### DATA FOR REVIEW
(** * The offline-first library cache of dasso

    A shallow embedding of [src/lib/services/localStorageService.ts]
    (the Record Store over sql.js and the Blob Cache over the Capacitor
    Filesystem) and of the [BookService] class that reconciles it with the
    remote catalog, followed by the properties of the design document that
    concern them.

    Asynchronous code is run to completion one [await] after the other, so
    every method is a function of the outside world ([Env]) and of the
    mutable state of the page ([World]) that returns an outcome (a value or
    a thrown error) and the state it leaves behind.

    The service is modelled as it runs in the browser, where the database
    is sql.js; table [books] is a finite map from the primary key [id] to
    the other columns, and [SELECT *] lists it in the order of the map.
    What the host provides ([Date], string methods, base64, [fetch],
    [FileReader], the Filesystem plugin, the supabase client) is modelled
    after its documentation. *)

From Stdlib Require Import ZArith NArith String Ascii List Bool Lia DecimalString
  DecimalZ DecimalPos.
From stdpp Require Import gmap strings list.

Local Open Scope string_scope.
Local Open Scope list_scope.
Local Open Scope Z_scope.

(** ** Data model *)

(** A value that came out of [JSON.parse] (the [any] of [vocab_mastery]). *)
#[local] Unset Elimination Schemes.
Inductive json : Type :=
| JNull
| JBool (b : bool)
| JNum (n : Z)
| JStr (s : string)
| JArr (items : list json)
| JObj (members : list (string * json)).
#[local] Set Elimination Schemes.

(** [interface SupabaseBook]. A [string | null] field is an [option];
    numbers are integers here. [is_crafted] is [None] on an object that
    has no such property, which is what [transformQueryResult] builds:
    the [books] table has no [is_crafted] column. *)
Record SupabaseBook : Type := {
  id : string;
  title : string;
  author : string;
  content_url : string;
  cover_image : string;
  narration_url : option string;
  podcast_url : option string;
  content_category : string;
  current_page : Z;
  total_pages : Z;
  last_read : option string;
  narration_status : option string;
  podcast_status : option string;
  highlighted_words : option (list string);
  difficult_words : option (list string);
  vocab_mastery : json;
  read_progress : Z;
  audio_progress : option Z;
  book_language : string;
  is_favorite : bool;
  is_offline : bool;
  synced_with_supabase : bool;
  is_crafted : option bool;
  created_at : string;
  updated_at : string
}.

(** [interface LocalBook extends SupabaseBook]. *)
Record LocalBook : Type := {
  base :> SupabaseBook;
  is_manual : bool;
  cache_expiry : string;
  local_content_path : option string;
  local_narration_path : option string;
  local_podcast_path : option string
}.

(** The text of a JSON-valued column: SQL NULL, the text [JSON.stringify]
    produced for [v], or some other text that [JSON.parse] rejects. *)
Inductive JsonText (A : Type) : Type :=
| SqlNull
| Stringified (v : A)
| Malformed (s : string).
Arguments SqlNull {A}.
Arguments Stringified {A} v.
Arguments Malformed {A} s.

(** The columns of table [books] other than the primary key [id], in the
    order of [createTables]. BOOLEAN columns hold 0 or 1. *)
Record Cols : Type := {
  c_title : string;
  c_author : string;
  c_content_url : string;
  c_cover_image : string;
  c_narration_url : option string;
  c_podcast_url : option string;
  c_content_category : string;
  c_current_page : Z;
  c_total_pages : Z;
  c_last_read : option string;
  c_narration_status : option string;
  c_podcast_status : option string;
  c_highlighted_words : JsonText (option (list string));
  c_difficult_words : JsonText (option (list string));
  c_vocab_mastery : JsonText json;
  c_read_progress : Z;
  c_audio_progress : option Z;
  c_book_language : string;
  c_is_favorite : Z;
  c_is_offline : Z;
  c_is_manual : Z;
  c_synced_with_supabase : Z;
  c_cache_expiry : string;
  c_local_content_path : option string;
  c_local_narration_path : option string;
  c_local_podcast_path : option string;
  c_created_at : string;
  c_updated_at : string
}.

(** What sql.js hands back for one statement: the rows of the result, each
    a primary key and its other columns (the column list is the schema's). *)
Record QueryExecResult : Type := { values : list (string * Cols) }.

(** A [Blob]: its bytes and its media type. *)
Record Blob : Type := { blob_bytes : list Byte.byte; blob_type : string }.

(** What [Filesystem.readFile] may return in [data]. *)
Inductive FileData : Type :=
| DataString (s : string)
| DataBlob (b : Blob).

(** The answer of a [select] on the remote catalog: [{ data, error }]. *)
Record SelectResponse : Type := {
  data : option (list SupabaseBook);
  error : option string
}.

Record Error : Type := { message : string }.

(** ** The outside world and the state of the page *)

(** Calls that leave the page, oldest first (ghost state). *)
Inductive Event : Type :=
| Cached (fileUrl fileType path : string)
| Deleted (path : string)
| RemoteUpdated (bookId : string) (progress : Z).

Record Env : Type := {
  clock : nat -> Z;                       (* the k-th reading of the clock, in ms *)
  navigator_onLine : bool;
  engine_loads : bool;                    (* does [initSqlJs] resolve? *)
  http : string -> option Blob;           (* [fetch(url)] then [blob()]; [None]: rejected *)
  remote_books : SelectResponse;          (* [from('books').select('*')] *)
  remote_update : string -> Z -> option string   (* the [error] of an update *)
}.

Record World : Type := {
  sqlite : option (gmap string Cols);     (* [this.sqlite] and its table [books] *)
  files : gmap string FileData;           (* [Directory.Data] *)
  ticks : nat;                            (* clock readings taken so far *)
  trace : list Event
}.

Definition set_sqlite (db : option (gmap string Cols)) (w : World) : World :=
  {| sqlite := db; files := files w; ticks := ticks w; trace := trace w |}.

Definition set_files (fs : gmap string FileData) (w : World) : World :=
  {| sqlite := sqlite w; files := fs; ticks := ticks w; trace := trace w |}.

Definition tick (w : World) : World :=
  {| sqlite := sqlite w; files := files w; ticks := S (ticks w); trace := trace w |}.

Definition emit (e : Event) (w : World) : World :=
  {| sqlite := sqlite w; files := files w; ticks := ticks w; trace := trace w ++ [e] |}.

(** ** Computations that read the world, change the state and may throw *)

Inductive Outcome (A : Type) : Type :=
| Ok (a : A)
| Throw (e : Error).
Arguments Ok {A} a.
Arguments Throw {A} e.

Definition M (A : Type) : Type := Env -> World -> Outcome A * World.

Definition ret {A : Type} (a : A) : M A := fun _ w => (Ok a, w).

Definition throw {A : Type} (e : Error) : M A := fun _ w => (Throw e, w).

Definition bind {A B : Type} (m : M A) (k : A -> M B) : M B :=
  fun env w =>
    match m env w with
    | (Ok a, w') => k a env w'
    | (Throw e, w') => (Throw e, w')
    end.

(** [try { m } catch (error) { handler }]: the state changes made before
    the throw stay. *)
Definition try_catch {A : Type} (m : M A) (handler : Error -> M A) : M A :=
  fun env w =>
    match m env w with
    | (Ok a, w') => (Ok a, w')
    | (Throw e, w') => handler e env w'
    end.

Notation "'let*' x ':=' m 'in' k" := (bind m (fun x => k))
  (at level 10, x name, m at level 100, k at level 200).

Definition ask {A : Type} (f : Env -> A) : M A := fun env w => (Ok (f env), w).
Definition gets {A : Type} (f : World -> A) : M A := fun _ w => (Ok (f w), w).
Definition modify (f : World -> World) : M unit := fun _ w => (Ok tt, f w).

(** [Date.now()]. *)
Definition Date_now : M Z := fun env w => (Ok (clock env (ticks w)), tick w).

(** ** Built-ins of the host *)

(** *** Dates *)

(** [n] written with [width] decimal digits, zero padded. *)
Fixpoint digits (width : nat) (n : Z) : string :=
  match width with
  | O => ""
  | S k => digits k (n / 10) +:+ String (ascii_of_N (48 + Z.to_N (n mod 10))) ""
  end.

(** Year, month and day of the [z]-th day after 1970-01-01 (proleptic
    Gregorian calendar). *)
Definition civil_from_days (z : Z) : Z * Z * Z :=
  let z := z + 719468 in
  let era := z / 146097 in
  let doe := z - era * 146097 in
  let yoe := (doe - doe / 1460 + doe / 36524 - doe / 146096) / 365 in
  let doy := doe - (365 * yoe + yoe / 4 - yoe / 100) in
  let mp := (5 * doy + 2) / 153 in
  let d := doy - (153 * mp + 2) / 5 + 1 in
  let m := if mp <? 10 then mp + 3 else mp - 9 in
  let y := yoe + era * 400 in
  (if m <=? 2 then y + 1 else y, m, d).

(** [new Date(ms).toISOString()]. *)
Definition toISOString (ms : Z) : string :=
  let '(y, m, d) := civil_from_days (ms / 86400000) in
  let r := ms mod 86400000 in
  let year :=
    if (0 <=? y) && (y <=? 9999) then digits 4 y
    else (if y <? 0 then "-" else "+") +:+ digits 6 (Z.abs y) in
  year +:+ "-" +:+ digits 2 m +:+ "-" +:+ digits 2 d +:+ "T" +:+
  digits 2 (r / 3600000) +:+ ":" +:+ digits 2 (r / 60000 mod 60) +:+ ":" +:+
  digits 2 (r / 1000 mod 60) +:+ "." +:+ digits 3 (r mod 1000) +:+ "Z".

(** *** Strings *)

(** [a > b] on two strings. *)
Definition str_gt (a b : string) : bool := String.ltb b a.

(** Is a string truthy (not empty)? *)
Definition nonempty (s : string) : bool :=
  match s with
  | EmptyString => false
  | String _ _ => true
  end.

(** Is a [string | null] truthy? *)
Definition truthy (o : option string) : bool :=
  match o with
  | Some s => nonempty s
  | None => false
  end.

(** [o || null]. *)
Definition or_null (o : option string) : option string :=
  if truthy o then o else None.

(** [s.startsWith(sub)]. *)
Fixpoint starts_with (s sub : string) {struct sub} : bool :=
  match sub with
  | EmptyString => true
  | String a sub' =>
      match s with
      | EmptyString => false
      | String b s' => Ascii.eqb a b && starts_with s' sub'
      end
  end.

(** [s.includes(sub)]. *)
Fixpoint includes (s sub : string) : bool :=
  starts_with s sub ||
  match s with
  | EmptyString => false
  | String _ s' => includes s' sub
  end.

(** [s.split(sep)] for a separator that is not empty: [skip] characters
    of a separator just matched are still to be passed over, [cur] is the
    piece being read. *)
Fixpoint split_from (sep : string) (skip : nat) (cur : string) (s : string)
  : list string :=
  match s with
  | EmptyString => [cur]
  | String c s' =>
      match skip with
      | S k => split_from sep k cur s'
      | O =>
          if starts_with s sep
          then cur :: split_from sep (String.length sep - 1) "" s'
          else split_from sep 0 (cur +:+ String c "") s'
      end
  end.

Definition split (s sep : string) : list string := split_from sep 0 "" s.

(** *** Base64 *)

Definition b64_alphabet : string :=
  "ABCDEFGHIJKLMNOPQRSTUVWXYZabcdefghijklmnopqrstuvwxyz0123456789+/".

(** The character of a 6-bit value. *)
Definition b64_char (n : N) : ascii :=
  match String.get (N.to_nat n) b64_alphabet with
  | Some c => c
  | None => "="%char
  end.

Fixpoint position (c : ascii) (s : string) : option N :=
  match s with
  | EmptyString => None
  | String c' s' =>
      if Ascii.eqb c c' then Some 0%N else option_map N.succ (position c s')
  end.

(** The 6-bit value of a character of the alphabet. *)
Definition b64_value (c : ascii) : option N := position c b64_alphabet.

Definition of_N_byte (n : N) : Byte.byte :=
  match Byte.of_N n with
  | Some b => b
  | None => Byte.x00
  end.

Fixpoint b64_encode (bs : list Byte.byte) : string :=
  match bs with
  | [] => ""
  | [a] =>
      let a := Byte.to_N a in
      String (b64_char (a / 4)) (String (b64_char (a mod 4 * 16)) "==")
  | [a; b] =>
      let a := Byte.to_N a in
      let b := Byte.to_N b in
      String (b64_char (a / 4)) (String (b64_char (a mod 4 * 16 + b / 16))
        (String (b64_char (b mod 16 * 4)) "="))
  | a :: b :: c :: rest =>
      let a := Byte.to_N a in
      let b := Byte.to_N b in
      let c := Byte.to_N c in
      String (b64_char (a / 4)) (String (b64_char (a mod 4 * 16 + b / 16))
        (String (b64_char (b mod 16 * 4 + c / 64)) (String (b64_char (c mod 64))
          (b64_encode rest))))
  end%N.

(** [btoa] of a binary string. *)
Definition btoa (bs : list Byte.byte) : string := b64_encode bs.

(** The string without the characters that satisfy [p]. *)
Fixpoint remove_chars (p : ascii -> bool) (s : string) : string :=
  match s with
  | EmptyString => ""
  | String c s' => if p c then remove_chars p s' else String c (remove_chars p s')
  end.

(** The string without its longest suffix of characters that satisfy [p]. *)
Fixpoint strip_trailing (p : ascii -> bool) (s : string) : string :=
  match s with
  | EmptyString => ""
  | String c s' =>
      let rest := strip_trailing p s' in
      if negb (nonempty rest) && p c then "" else String c rest
  end.

(** ASCII whitespace: tab, line feed, form feed, carriage return, space. *)
Definition ascii_whitespace (c : ascii) : bool :=
  let n := N_of_ascii c in
  ((n =? 9) || (n =? 10) || (n =? 12) || (n =? 13) || (n =? 32))%N.

(** The string without a [=] at its end. *)
Fixpoint without_final_pad (s : string) : string :=
  match s with
  | EmptyString => ""
  | String c s' =>
      match s' with
      | EmptyString => if Ascii.eqb c "=" then "" else s
      | String _ _ => String c (without_final_pad s')
      end
  end.
(* ===== verification/GoLib.v ===== *)
(** * The parts of Go's standard library the sources use

    Strings are Go strings restricted to what the code does with them: byte
    sequences, with [strings.HasPrefix], [TrimPrefix], [Contains], [Split],
    [Join], [TrimSpace] and [ToLower] on ASCII; [strconv.Itoa] and [ParseInt]
    in base 10; [encoding/hex]; slices as lists.  Each function comes with the
    lemmas the component files use. *)

From S2P Require Import Prelude.
From Stdlib Require Import Ascii String.

Local Open Scope string_scope.
Local Open Scope Z_scope.

(** ** [strings] *)

Fixpoint HasPrefix (s p : string) : bool :=
  match p, s with
  | "", _ => true
  | String a p', String b s' => Ascii.eqb a b && HasPrefix s' p'
  | String _ _, "" => false
  end.

Fixpoint drop_str (n : nat) (s : string) : string :=
  match n, s with
  | 0%nat, _ => s
  | S n', String _ s' => drop_str n' s'
  | S _, "" => ""
  end.

Definition TrimPrefix (s p : string) : string :=
  if HasPrefix s p then drop_str (String.length p) s else s.

Fixpoint HasSuffix (s p : string) : bool :=
  String.eqb s p ||
  match s with
  | "" => false
  | String _ s' => HasSuffix s' p
  end.

Fixpoint Contains (s sub : string) : bool :=
  HasPrefix s sub ||
  match s with
  | "" => false
  | String _ s' => Contains s' sub
  end.

(** [strings.Split(s, sep)] for a one-byte separator: always at least one
    piece. *)
Fixpoint Split (s : string) (sep : ascii) : list string :=
  match s with
  | "" => [""]
  | String a s' =>
      if Ascii.eqb a sep then "" :: Split s' sep
      else match Split s' sep with
           | [] => [String a ""]
           | w :: ws => String a w :: ws
           end
  end.

Fixpoint Join (ws : list string) (sep : string) : string :=
  match ws with
  | [] => ""
  | [w] => w
  | w :: ws' => w +:+ sep +:+ Join ws' sep
  end.

(** The ASCII part of [unicode.IsSpace]. *)
Definition is_space (a : ascii) : bool :=
  match Ascii.N_of_ascii a with
  | 9%N | 10%N | 11%N | 12%N | 13%N | 32%N => true
  | _ => false
  end.

Fixpoint TrimLeft (s : string) : string :=
  match s with
  | String a s' => if is_space a then TrimLeft s' else s
  | "" => ""
  end.

Fixpoint TrimRight (s : string) : string :=
  match s with
  | String a s' =>
      match TrimRight s' with
      | "" => if is_space a then "" else String a ""
      | r => String a r
      end
  | "" => ""
  end.

Definition TrimSpace (s : string) : string := TrimRight (TrimLeft s).

Definition lower (a : ascii) : ascii :=
  let n := Ascii.N_of_ascii a in
  if (65 <=? n)%N && (n <=? 90)%N then Ascii.ascii_of_N (n + 32) else a.

Fixpoint ToLower (s : string) : string :=
  match s with
  | String a s' => String (lower a) (ToLower s')
  | "" => ""
  end.

(** ** [strconv] *)

Definition Itoa (z : Z) : string := pretty z.

Definition digit (a : ascii) : option Z :=
  let n := Z.of_N (Ascii.N_of_ascii a) in
  if (48 <=? n) && (n <=? 57) then Some (n - 48) else None.

Fixpoint digits (acc : Z) (s : string) : option Z :=
  match s with
  | "" => Some acc
  | String a s' => match digit a with
                   | Some d => digits (10 * acc + d) s'
                   | None => None
                   end
  end.

(** [strconv.ParseInt(s, 10, bits)]: optional sign, at least one digit, and the
    value must fit the signed width. *)
Definition ParseInt (s : string) (bits : Z) : option Z :=
  let '(neg, body) :=
    match s with
    | String "+" s' => (false, s')
    | String "-" s' => (true, s')
    | _ => (false, s)
    end in
  match body with
  | "" => None
  | _ => match digits 0 body with
         | Some n =>
             let v := if neg then - n else n in
             if (- 2 ^ (bits - 1) <=? v) && (v <? 2 ^ (bits - 1)) then Some v else None
         | None => None
         end
  end.

(** Conversion to a signed integer of [bits] bits: Go keeps the low bits. *)
Definition to_signed (bits z : Z) : Z :=
  (z + 2 ^ (bits - 1)) `mod` 2 ^ bits - 2 ^ (bits - 1).
Definition to_unsigned (bits z : Z) : Z := z `mod` 2 ^ bits.

(** ** [encoding/hex], on byte slices *)

Abbreviation byte := ascii (only parsing).
Abbreviation zero_byte := (Ascii.zero) (only parsing).

Definition nibble (n : N) : ascii :=
  Ascii.ascii_of_N (if (n <? 10)%N then n + 48 else n + 87)%N.

Fixpoint hex_encode (bs : list byte) : string :=
  match bs with
  | [] => ""
  | b :: bs' =>
      let n := Ascii.N_of_ascii b in
      String (nibble (n / 16)) (String (nibble (n `mod` 16)) (hex_encode bs'))
  end.

Definition hex_digit (a : ascii) : option N :=
  let n := Ascii.N_of_ascii a in
  if ((48 <=? n) && (n <=? 57))%N then Some (n - 48)%N
  else if ((97 <=? n) && (n <=? 102))%N then Some (n - 87)%N
  else if ((65 <=? n) && (n <=? 70))%N then Some (n - 55)%N
  else None.

Fixpoint hex_decode (s : string) : option (list byte) :=
  match s with
  | "" => Some []
  | String a (String b s') =>
      match hex_digit a, hex_digit b, hex_decode s' with
      | Some x, Some y, Some r => Some (Ascii.ascii_of_N (16 * x + y) :: r)
      | _, _, _ => None
      end
  | String _ "" => None
  end.

Fixpoint bytes_of (s : string) : list byte :=
  match s with
  | "" => []
  | String a s' => a :: bytes_of s'
  end.

Fixpoint string_of (bs : list byte) : string :=
  match bs with
  | [] => ""
  | a :: bs' => String a (string_of bs')
  end.

(** ** Slices *)

(** [slices.Contains]-style membership on strings. *)
Definition mem (x : string) (l : list string) : bool := existsb (String.eqb x) l.

(** ** Lemmas *)

(** Every character of a string. *)
Fixpoint all_chars (p : ascii → bool) (s : string) : bool :=
  match s with
  | EmptyString => true
  | String a s' => p a && all_chars p s'
  end.

#[local] Arguments String.append : simpl nomatch.

Lemma all_chars_app p s t : all_chars p (s +:+ t) = all_chars p s && all_chars p t.
Proof. induction s as [|a s IH]; [done|]. cbn. by rewrite IH, andb_assoc. Qed.

Lemma all_chars_impl (p q : ascii → bool) s : (∀ a, p a = true → q a = true) → all_chars p s = true → all_chars q s = true.
Proof.
  intros H. induction s as [|a s IH]; [done|]. cbn. rewrite !andb_true_iff. intros [? ?]. auto.
Qed.

(** All 256 characters, by computation. *)
Definition all_ascii : list ascii := map ascii_of_nat (List.seq 0 256).
Lemma ascii_check (p : ascii → bool) : forallb p all_ascii = true → ∀ a, p a = true.
Proof.
  intros H a. rewrite <-(ascii_nat_embedding a). rewrite forallb_forall in H. apply H. unfold all_ascii.
  apply in_map, in_seq. pose proof (nat_ascii_bounded a). lia.
Qed.

Lemma app_empty_r (s : string) : s +:+ "" = s.
Proof. induction s as [|a s IH]; [done|]. cbn. by f_equal. Qed.

Lemma app_assoc_str (s1 s2 s3 : string) : s1 +:+ (s2 +:+ s3) = (s1 +:+ s2) +:+ s3.
Proof. induction s1 as [|a s IH]; [done|]. cbn. by f_equal. Qed.

Lemma app_inj_l (p s1 s2 : string) : p +:+ s1 = p +:+ s2 → s1 = s2.
Proof. induction p as [|a p IH]; [done|]. cbn. intros [=]. by apply IH. Qed.

Lemma length_app_str (s1 s2 : string) :
  String.length (s1 +:+ s2) = (String.length s1 + String.length s2)%nat.
Proof. induction s1 as [|a s IH]; [done|]. cbn. by rewrite IH. Qed.

Lemma app_inj_r (p s1 s2 : string) : s1 +:+ p = s2 +:+ p → s1 = s2.
Proof.
  revert s2. induction s1 as [|a s1 IH]; intros [|b s2]; [done|..].
  - intros H. apply (f_equal String.length) in H.
    rewrite !length_app_str in H. simpl in H. lia.
  - intros H. apply (f_equal String.length) in H.
    rewrite !length_app_str in H. simpl in H. lia.
  - cbn. intros [= -> H]. f_equal. by apply IH.
Qed.

Lemma HasPrefix_app (p s : string) : HasPrefix (p +:+ s) p = true.
Proof.
  induction p as [|a p IH]; [by destruct s|]. cbn. by rewrite Ascii.eqb_refl, IH.
Qed.

Lemma HasPrefix_refl (s : string) : HasPrefix s s = true.
Proof. rewrite <-(app_empty_r s) at 1. apply HasPrefix_app. Qed.

Lemma HasPrefix_true (s p : string) :
  HasPrefix s p = true ↔ ∃ r, s = p +:+ r.
Proof.
  split.
  - revert s. induction p as [|a p IH]; intros s; [by exists s|].
    destruct s as [|b s]; [done|]. cbn. intros [->%Ascii.eqb_eq Hp]%andb_true_iff.
    destruct (IH s Hp) as [r ->]. by exists r.
  - intros [r ->]. apply HasPrefix_app.
Qed.

Lemma drop_str_app (p s : string) : drop_str (String.length p) (p +:+ s) = s.
Proof. by induction p. Qed.

Lemma TrimPrefix_app (p s : string) : TrimPrefix (p +:+ s) p = s.
Proof. unfold TrimPrefix. by rewrite HasPrefix_app, drop_str_app. Qed.

Lemma TrimPrefix_none (p s : string) : HasPrefix s p = false → TrimPrefix s p = s.
Proof. unfold TrimPrefix. by intros ->. Qed.

Lemma mem_true x l : mem x l = true ↔ x ∈ l.
Proof.
  unfold mem. rewrite existsb_exists, list_elem_of_In. split.
  - intros (y & Hy & ->%String.eqb_eq). done.
  - intros H. exists x. by rewrite String.eqb_refl.
Qed.

Lemma mem_false x l : mem x l = false ↔ x ∉ l.
Proof. rewrite <-mem_true. by destruct (mem x l). Qed.

Lemma Split_nonempty s sep : Split s sep ≠ [].
Proof.
  destruct s as [|a s]; cbn; [done|].
  destruct (Ascii.eqb a sep); [done|]. by destruct (Split s sep).
Qed.

(** Splitting and joining with the same separator is the identity. *)
Lemma Join_Split s sep : Join (Split s sep) (String sep "") = s.
Proof.
  induction s as [|a s IH]; [done|]. cbn.
  destruct (Ascii.eqb_spec a sep) as [->|Hne].
  - pose proof (Split_nonempty s sep).
    destruct (Split s sep) as [|w ws]; [done|]. cbn in *. by rewrite IH.
  - destruct (Split s sep) as [|w [|w' ws]]; cbn in *; [by rewrite <-IH|by rewrite IH|].
    by rewrite IH.
Qed.

Lemma Itoa_inj z1 z2 : Itoa z1 = Itoa z2 → z1 = z2.
Proof. apply pretty_Z_inj. Qed.

Lemma hex_encode_length bs : String.length (hex_encode bs) = (2 * List.length bs)%nat.
Proof. induction bs as [|b bs IH]; [done|]. cbn -[Nat.mul]. rewrite IH. simpl. lia. Qed.

Lemma hex_digit_nibble n : (n < 16)%N → hex_digit (nibble n) = Some n.
Proof.
  intros Hn. destruct n as [|p]; [reflexivity|].
  do 4 (destruct p as [p|p|]; try reflexivity); lia.
Qed.

(** [hex.DecodeString] inverts [hex.EncodeToString]. *)
Lemma hex_decode_encode bs : hex_decode (hex_encode bs) = Some bs.
Proof.
  induction bs as [|b bs IH]; [done|].
  assert (Ascii.N_of_ascii b < 256)%N as Hb by apply Ascii.N_ascii_bounded.
  cbn -[N.div N.modulo hex_digit nibble].
  rewrite !hex_digit_nibble, IH.
  - rewrite <-N.div_mod by done. by rewrite Ascii.ascii_N_embedding.
  - apply N.mod_upper_bound. done.
  - apply N.Div0.div_lt_upper_bound. lia.
Qed.

Lemma hex_decode_length s bs :
  hex_decode s = Some bs → String.length s = (2 * List.length bs)%nat.
Proof.
  revert bs. enough (∀ n s bs, (String.length s < n)%nat →
    hex_decode s = Some bs → String.length s = (2 * List.length bs)%nat) as H by eauto.
  clear s. induction n as [|n IH]; intros s bs Hn; [lia|].
  destruct s as [|a [|b s]]; cbn -[hex_digit Nat.mul]; [by intros [= <-]|done|].
  destruct (hex_digit a), (hex_digit b), (hex_decode s) as [r|] eqn:Hr; try done.
  intros [= <-]. simpl in Hn. rewrite (IH s r); [|lia|done]. simpl. lia.
Qed.

Lemma string_of_bytes_of s : string_of (bytes_of s) = s.
Proof. induction s as [|a s IH]; [done|]. cbn. by rewrite IH. Qed.

Lemma bytes_of_string_of bs : bytes_of (string_of bs) = bs.
Proof. induction bs as [|a bs IH]; [done|]. cbn. by rewrite IH. Qed.

#[export] Hint Rewrite app_empty_r HasPrefix_app HasPrefix_refl drop_str_app
  TrimPrefix_app hex_decode_encode string_of_bytes_of bytes_of_string_of : gostr.

(** ** Examples *)

Example split_ex : Split "1.1.1.1, 10.0.0.1" "," = ["1.1.1.1"; " 10.0.0.1"].
Proof. reflexivity. Qed.
Example trim_ex : TrimSpace "  a b	" = "a b".
Proof. reflexivity. Qed.
Example parse_ex : ParseInt "-2147483648" 32 = Some (-2147483648) ∧ ParseInt "2147483648" 32 = None.
Proof. split; reflexivity. Qed.
Example hex_ex : hex_encode (bytes_of "az") = "617a".
Proof. reflexivity. Qed.

Lemma ParseInt_range s bits z : ParseInt s bits = Some z → - 2 ^ (bits - 1) <= z < 2 ^ (bits - 1).
Proof.
  unfold ParseInt. destruct (match s with "" => _ | _ => _ end) as [neg body].
  destruct body; [done|]. destruct (digits 0 _) as [n|]; [|done].
  destruct (_ && _) eqn:E; [|done]. intros [= <-]. apply andb_true_iff in E as [?%Z.leb_le ?%Z.ltb_lt]. lia.
Qed.

Lemma to_signed_small bits z : 0 < bits → - 2 ^ (bits - 1) <= z < 2 ^ (bits - 1) → to_signed bits z = z.
Proof.
  intros Hb Hz. unfold to_signed.
  replace (2 ^ bits) with (2 * 2 ^ (bits - 1)) by (rewrite <-Z.pow_succ_r by lia; f_equal; lia).
  rewrite Z.mod_small; lia.
Qed.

### PROBLEM REQUIREMENTS
Only the lines above from the line with "let mp := (5 * doy + 2) / 153 in" to the line with "Definition toISOString (ms", those two lines included, should be reproduced exactly.

### REPLY
  let mp := (5 * doy + 2) / 153 in
  let d := doy - (153 * mp + 2) / 5 + 1 in
  let m := if mp <? 10 then mp + 3 else mp - 9 in
  let y := yoe + era * 400 in
  (if m <=? 2 then y + 1 else y, m, d).

(** [new Date(ms).toISOString()]. *)
Definition toISOString (ms : Z) : string :=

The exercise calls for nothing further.